Requirement:
Pull out from the material below all lines with "goal".

Data shown:

(* ===== verification/IntegrationTests.v ===== *)
(** * The client of the integration tests: src/APIIntegrationTests.cpp

    The request bodies the test client builds and the requests it sends, against
    what the completions endpoint reads. *)

From S2P Require Import Prelude Ptree JsonRead JsonSafe JsonGrammar JsonWrite.
From S2P Require Import Logging Offset HttpMessage HttpParser HttpParserSafe HttpNames HttpText HttpReadBack Endpoints.

Local Open Scope Z_scope.

(** ** The client *)

(** [flagsOut.put("", f)] for every flag. *)
Fixpoint put_flags (flags : list string) (flagsOut : ptree) : outcome ptree :=
  match flags with
  | [] => Ok flagsOut
  | f :: flags =>
      flagsOut ← put EmptyString f flagsOut;
      put_flags flags flagsOut
  end.

Definition completion_post_tree (line column : Z) (fileName contents : string)
    (flags : list string) : outcome ptree :=
  out ← put "line" line ptree_new;
  out ← put "column" column out;
  out ← put "file_name" fileName out;
  out ← put "contents" contents out;
  flagsOut ← put_flags flags ptree_new;
  '(out, _) ← add_child "flags" flagsOut out;
  Ok out.

Definition MakeCompletionPostBody (line column : Z) (fileName contents : string)
    (flags : list string) : outcome string :=
  out ← completion_post_tree line column fileName contents flags;
  write_json true out.

(** [req] as [PostRequest] fills it in, [port] being the peer's. *)
Definition post_request (port : Z) (path body : string) : request :=
  {| req_version := 11; req_method := "POST"; req_url := path;
     req_fields := fields_insert "Content-Type" "application/json"
       (fields_insert "User-Agent" "ssvim-integration_tests/http"
         (fields_insert "Host" ("localhost" +:+ ":" +:+ to_dec port) []));
     req_body := body |}.
(** What [PostRequest] writes to the socket. *)
Definition request_written (port : Z) (path body : string) : outcome (list string * bool) :=
  req ← prepare_request (post_request port path body);
  write_request req.

(** ** What the server reads *)

Lemma put_flags_last flags d cs :
  put_flags flags (Node d cs) = Ok (Node (default d (last flags)) cs).
Proof.
  revert d; induction flags as [|f flags IH]; intros d; [done|]. cbn [put_flags].
  change (put EmptyString f (Node d cs)) with (Ok (Node f cs)). cbn [mbind outcome_bind].
  rewrite IH, last_cons. by destruct (last flags).
Qed.

Definition post_tree (line column : Z) (fileName contents flag : string) : ptree :=
  Node EmptyString
    [("line", Node (to_dec line) []); ("column", Node (to_dec column) []);
     ("file_name", Node fileName []); ("contents", Node contents []);
     ("flags", Node flag [])].

Lemma completion_post_tree_eq line column fileName contents flags :
  completion_post_tree line column fileName contents flags =
  Ok (post_tree line column fileName contents (default EmptyString (last flags))).
Proof.
  unfold completion_post_tree, ptree_new. rewrite put_flags_last.
  generalize (default EmptyString (last flags)). intros flag.
  cbv -[to_dec]. reflexivity.
Qed.

Lemma utf8_ascii s : str_forallb (λ c, code c <=? 0x7f) s = true → utf8_ok 0 s = true.
Proof. induction s as [|c s IH]; cbn; [done|]. by intros [-> Hs]%andb_prop; auto. Qed.
Lemma str_forallb_impl (p q : ascii → bool) s :
  (∀ c, p c = true → q c = true) → str_forallb p s = true → str_forallb q s = true.
Proof.
  intros Hpq. induction s as [|c s IH]; cbn; [done|]. intros [Hc Hs]%andb_prop.
  by rewrite (Hpq c Hc), IH.
Qed.
Lemma utf8_to_dec z : utf8_ok 0 (to_dec z) = true.
Proof.
  assert (∀ n, 0 ≤ n → str_forallb (λ c, code c <=? 0x7f) (to_dec n) = true) as Hp.
  { intros n Hn. apply (str_forallb_impl is_digit_char); [|by apply to_dec_pos].
    intros c. unfold is_digit_char. lia. }
  apply utf8_ascii. destruct (Z.ltb_spec z 0); [|by apply Hp].
  assert (to_dec z = String "-" (to_dec (- z))) as ->.
  { unfold to_dec. replace (z <? 0) with true by (symmetry; lia).
    by replace (- z <? 0) with false by (symmetry; lia). }
  cbn [str_forallb]. rewrite Hp by lia. reflexivity.
Qed.

Lemma client_body_query (line column : Z) (fileName contents : string)
    (flags : list string) :
  int_min ≤ line ≤ int_max → int_min ≤ column ≤ int_max →
  forallb (utf8_ok 0) (fileName :: contents :: flags) = true →
  ∃ body, MakeCompletionPostBody line column fileName contents flags = Ok body ∧
    read_completion_query body =
      Ok {| q_file_name := fileName; q_column := column; q_line := line;
            q_contents := contents; q_flags := [] |}.
Proof.
  intros Hl Hc Hu. set (flag := default EmptyString (last flags)).
  assert (utf8_tree (post_tree line column fileName contents flag) = true) as Ht.
  { cbn [forallb] in Hu. apply andb_prop in Hu as [Hf Hu]. apply andb_prop in Hu as [Hco Hu].
    assert (utf8_ok 0 flag = true) as Hfl.
    { unfold flag. destruct (last flags) as [f|] eqn:E; [|done]. cbn.
      apply last_Some_elem_of, list_elem_of_In in E. by eapply forallb_forall in Hu. }
    cbn [post_tree utf8_tree forallb fst snd andb]. by rewrite !utf8_to_dec, Hf, Hco, Hfl. }
  destruct (write_json true (post_tree line column fileName contents flag)) as [body|f] eqn:Hw.
  2: { unfold write_json in Hw. cbn in Hw. rewrite !andb_false_r in Hw. done. }
  exists body. unfold MakeCompletionPostBody. rewrite completion_post_tree_eq. split; [exact Hw|].
  unfold read_completion_query, readJSONPostBody.
  rewrite (value_read _ _ (write_json_text _ _ _ Hw Ht)). cbn [mbind outcome_bind].
  assert (stream_get_int (to_dec line) = Some line) as El by by apply stream_get_int_to_dec.
  assert (stream_get_int (to_dec column) = Some column) as Ec by by apply stream_get_int_to_dec.
  assert (∀ n z, stream_get_int n = Some z → get_value Z (Node n []) = Ok z) as Hz.
  { intros n z E. unfold get_value. cbn [tr_get_value int_translator ptree_data]. by rewrite E. }
  set (t := post_tree line column fileName contents flag).
  change (get string "file_name" t) with (Ok fileName : outcome string).
  change (get Z "column" t) with (get_value Z (Node (to_dec column) [])).
  change (get Z "line" t) with (get_value Z (Node (to_dec line) [])).
  change (get string "contents" t) with (Ok contents : outcome string).
  change (as_vector t "flags") with (Ok [] : outcome (list string)).
  by rewrite (Hz _ _ Ec), (Hz _ _ El).
Qed.

(** A body the client builds from UTF-8 texts is read back by the
    completions endpoint with the same line, column, file name and contents; the
    flags are lost, however many were given: the endpoint sees none. *)
Theorem client_body_read (line column : Z) (fileName contents : string)
    (flags : list string) :
  int_min ≤ line ≤ int_max → int_min ≤ column ≤ int_max →
  forallb (utf8_ok 0) (fileName :: contents :: flags) = true →
  ∃ body, MakeCompletionPostBody line column fileName contents flags = Ok body ∧
    read_completion_query body =
      Ok {| q_file_name := fileName; q_column := column; q_line := line;
            q_contents := contents; q_flags := [] |}.
Proof. apply client_body_query. Qed.
Lemma client_body_read_witness :
  ∃ body, MakeCompletionPostBody 19 15 "a.swift" "let x = 1" ["-sdk"; "/S"] = Ok body ∧
    read_completion_query body =
      Ok {| q_file_name := "a.swift"; q_column := 15; q_line := 19;
            q_contents := "let x = 1"; q_flags := [] |}.
Proof. by apply (client_body_read 19 15 "a.swift" "let x = 1" ["-sdk"; "/S"]). Defined.

(** The fields the client gives. *)
Definition client_fields (port : Z) : fields :=
  [("Host", "localhost:" +:+ to_dec port);
   ("User-Agent", "ssvim-integration_tests/http"); ("Content-Type", "application/json")].
Lemma post_request_fields port path body :
  0 ≤ port → req_fields (post_request port path body) = client_fields port.
Proof.
  intros Hp. assert (trim ("localhost" +:+ ":" +:+ to_dec port) = "localhost:" +:+ to_dec port) as Hh.
  { apply trim_no_ows. rewrite !str_forallb_app, (digits_no_ows (to_dec port)); [reflexivity|].
    by apply to_dec_pos. }
  cbn -[trim]. by rewrite Hh.
Qed.

(** What the client puts on the wire is one buffer: the request line, its
    three fields, the body's length and the body; the connection is kept. *)
Theorem client_request_on_the_wire (port : Z) (path body : string) :
  0 ≤ port →
  request_written port path body =
    Ok (["POST " +:+ path +:+ " HTTP/1.1" +:+ CRLF +:+
      "Host: localhost:" +:+ to_dec port +:+ CRLF +:+
      "User-Agent: ssvim-integration_tests/http" +:+ CRLF +:+
      "Content-Type: application/json" +:+ CRLF +:+
      "Content-Length: " +:+ to_dec (content_length body) +:+ CRLF +:+ CRLF +:+ body], false).
Proof.
  intros Hp. unfold request_written.
  pose proof (post_request_fields port path body Hp) as Hf. unfold client_fields in Hf.
  unfold prepare_request. rewrite Hf.
  match goal with |- context [prepare_guard ?fs] =>
    change (prepare_guard fs) with (Ok tt : outcome unit) end.
  cbn [mbind outcome_bind].
  match goal with |- context [if ?b || ?c then _ else _] =>
    replace (b || c) with true by (symmetry; apply orb_true_r) end.
  unfold prepare_upgrade. change (req_version (post_request port path body) <? 11) with false.
  cbn [andb mbind outcome_bind]. unfold fields_insert at 1. rewrite trim_length.
  cbn [req_body post_request]. generalize (to_dec (content_length body)), (to_dec port).
  intros n p. unfold write_request, write_message, request_line.
  cbn [req_fields req_version req_method req_url req_body req_with_fields post_request app].
  match goal with |- context [token_exists "chunked" ?v] =>
    change (token_exists "chunked" v) with false end.
  match goal with |- context [token_exists "close" ?v] =>
    change (token_exists "close" v) with false end.
  change (http_version 11) with (Ok "HTTP/1.1" : outcome string).
  unfold write_fields. cbn [map str_concat fst snd mbind outcome_bind orb andb].
  rewrite !str_app_assoc. reflexivity.
Qed.

Lemma client_request_on_the_wire_witness :
  request_written 8080 "/status" EmptyString =
    Ok (["POST /status HTTP/1.1" +:+ CRLF +:+ "Host: localhost:8080" +:+ CRLF +:+
      "User-Agent: ssvim-integration_tests/http" +:+ CRLF +:+
      "Content-Type: application/json" +:+ CRLF +:+ "Content-Length: 0" +:+ CRLF +:+ CRLF],
      false).
Proof. exact (client_request_on_the_wire 8080 "/status" EmptyString (Zle_bool_imp_le 0 8080 eq_refl)). Defined.

(** ** An exchange *)

Lemma dec_digits_length k fuel z :
  0 ≤ z < 10 ^ Z.of_nat (S k) → strlenZ (dec_digits fuel z) ≤ Z.of_nat (S k).
Proof.
  revert k z; induction fuel as [|fuel IH]; intros k z Hz; [cbn; lia|]. cbn [dec_digits].
  rewrite strlenZ_app. change (strlenZ (str1 _)) with 1.
  destruct (Z.ltb_spec z 10); [cbn; lia|]. destruct k as [|k]; [cbn in Hz; lia|].
  rewrite Nat2Z.inj_succ, Z.pow_succ_r in Hz by lia.
  assert (0 ≤ z / 10 < 10 ^ Z.of_nat (S k)) as Hq
    by (split; [apply Z.div_pos|apply Z.div_lt_upper_bound]; lia).
  specialize (IH k (z / 10) Hq). lia.
Qed.
Lemma to_dec_length k z :
  0 ≤ z < 10 ^ Z.of_nat (S k) → strlenZ (to_dec z) ≤ Z.of_nat (S k).
Proof.
  intros Hz. unfold to_dec. replace (z <? 0) with false by (symmetry; lia). by apply dec_digits_length.
Qed.

Lemma client_fields_plain port : 0 ≤ port → Forall plain_field (client_fields port).
Proof.
  intros Hp. destruct (to_dec_pos port Hp) as (_ & Hd & _).
  repeat constructor; try discriminate; cbn [snd].
  - rewrite str_forallb_app. cbn [str_forallb]. revert Hd. apply str_forallb_impl.
    intros c Hc. by apply digit_text.
  - apply trim_no_ows. by rewrite str_forallb_app, (digits_no_ows _ Hd).
Qed.
Lemma client_header_size port path body :
  0 ≤ port < 65536 → strlenZ body ≤ body_limit true →
  request_header_size (req_with_fields (prepared_fields (post_request port path body))
    (post_request port path body)) ≤ strlenZ path + 200.
Proof.
  intros Hp Hb. unfold body_limit in Hb. pose proof (strlenZ_nonneg body).
  pose proof (to_dec_length 4 port ltac:(cbn; lia)). pose proof (to_dec_length 6 (strlenZ body) ltac:(cbn; lia)).
  unfold request_header_size, prepared_fields.
  cbn [req_method req_url req_fields req_with_fields req_body post_request].
  replace ((strlenZ body >? 0) || _) with true by (symmetry; apply orb_true_r).
  rewrite fields_size_length. change (fields_insert _ _ _) with (req_fields (post_request port path body)).
  rewrite post_request_fields by lia. unfold client_fields, fields_size. cbn -[to_dec strlenZ].
  rewrite strlenZ_app. change (strlenZ "localhost:") with 10. change (strlenZ "POST") with 4.
  change (strlenZ "Host") with 4. change (strlenZ "User-Agent") with 10.
  change (strlenZ "ssvim-integration_tests/http") with 28. change (strlenZ "Content-Type") with 12.
  change (strlenZ "application/json") with 16. lia.
Qed.
Lemma client_sendable port path body :
  0 ≤ port → path ≠ EmptyString → str_forallb url_char path = true →
  sendable (post_request port path body).
Proof.
  intros Hp Hne Hpath. split_and!; try done; [by right|].
  rewrite post_request_fields by done. by apply client_fields_plain.
Qed.
(** What the client sends reaches the server. *)
Lemma client_delivered port path body :
  0 ≤ port < 65536 → path ≠ EmptyString → str_forallb url_char path = true →
  strlenZ path ≤ 16000 → strlenZ body ≤ body_limit true →
  ∃ wire close msg, request_written port path body = Ok ([wire], close) ∧ delivered true wire msg ∧
    req_version (to_request msg) = 11 ∧ req_url (to_request msg) = path ∧
    req_body (to_request msg) = body.
Proof.
  intros Hp Hne Hpath Hlen Hb. pose proof (client_header_size port path body Hp Hb) as Hs.
  destruct (request_delivered (post_request port path body)) as (E & wire & close & msg & Hw & Em & Hd);
    [by apply client_sendable; [lia|..]|unfold header_limit; lia|done|].
  exists wire, close, msg. unfold request_written. rewrite E, Em. by split_and!.
Qed.
Lemma answer_sendable status reason reply :
  In (status, reason) [(200, EmptyString); (404, "Not Found"); (500, "Internal Error")] →
  sendable_response (build_response status reason 11 reply).
Proof.
  intros Hin. assert (100 ≤ status ≤ 999 ∧ HttpMessage.has_body status ∧ str_forallb is_text reason = true)
    as (Hs & Hb & Hr).
  { destruct Hin as [[= <- <-]|[[= <- <-]|[[= <- <-]|[]]]]; (split; [lia|]; split; [|reflexivity]);
      (split; [|split]; discriminate). }
  split; [by right|]. split; [exact Hs|]. split; [exact Hb|]. split; [exact Hr|].
  cbn [res_fields build_response]. repeat constructor; discriminate.
Qed.
(** What the server answers reaches the client. *)
Lemma answer_delivered status reason reply :
  In (status, reason) [(200, EmptyString); (404, "Not Found"); (500, "Internal Error")] →
  strlenZ reply ≤ length_limit →
  ∃ res wire msg,
    prepare_response (build_response status reason 11 reply) = Ok res ∧
    write_response res = Ok ([wire], false) ∧ delivered false wire msg ∧
    res_status (to_response msg) = status ∧ res_body (to_response msg) = reply.
Proof.
  intros Hin Hl. pose proof (strlenZ_nonneg reply).
  assert (length_limit < 10 ^ Z.of_nat 20) as Hll by done.
  pose proof (to_dec_length 19 (strlenZ reply) ltac:(lia)) as Hd.
  set (m := build_response status reason 11 reply).
  destruct (response_delivered m) as (E & wire & msg & Hw & Em & Hdel); [| |done|].
  - by apply answer_sendable.
  - unfold response_header_size, prepared_response. cbn [res_reason res_fields res_with_fields].
    rewrite fields_size_length. change (res_body m) with reply.
    assert (strlenZ (res_reason m) + fields_size (res_fields m) ≤ 100).
    { destruct Hin as [[= <- <-]|[[= <- <-]|[[= <- <-]|[]]]]; by vm_compute. }
    unfold header_limit. lia.
  - exists (prepared_response m), wire, msg. rewrite Em. by split_and!.
Qed.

Task result:
  match goal with |- context [prepare_guard ?fs] =>
  match goal with |- context [if ?b || ?c then _ else _] =>
  match goal with |- context [token_exists "chunked" ?v] =>
  match goal with |- context [token_exists "close" ?v] =>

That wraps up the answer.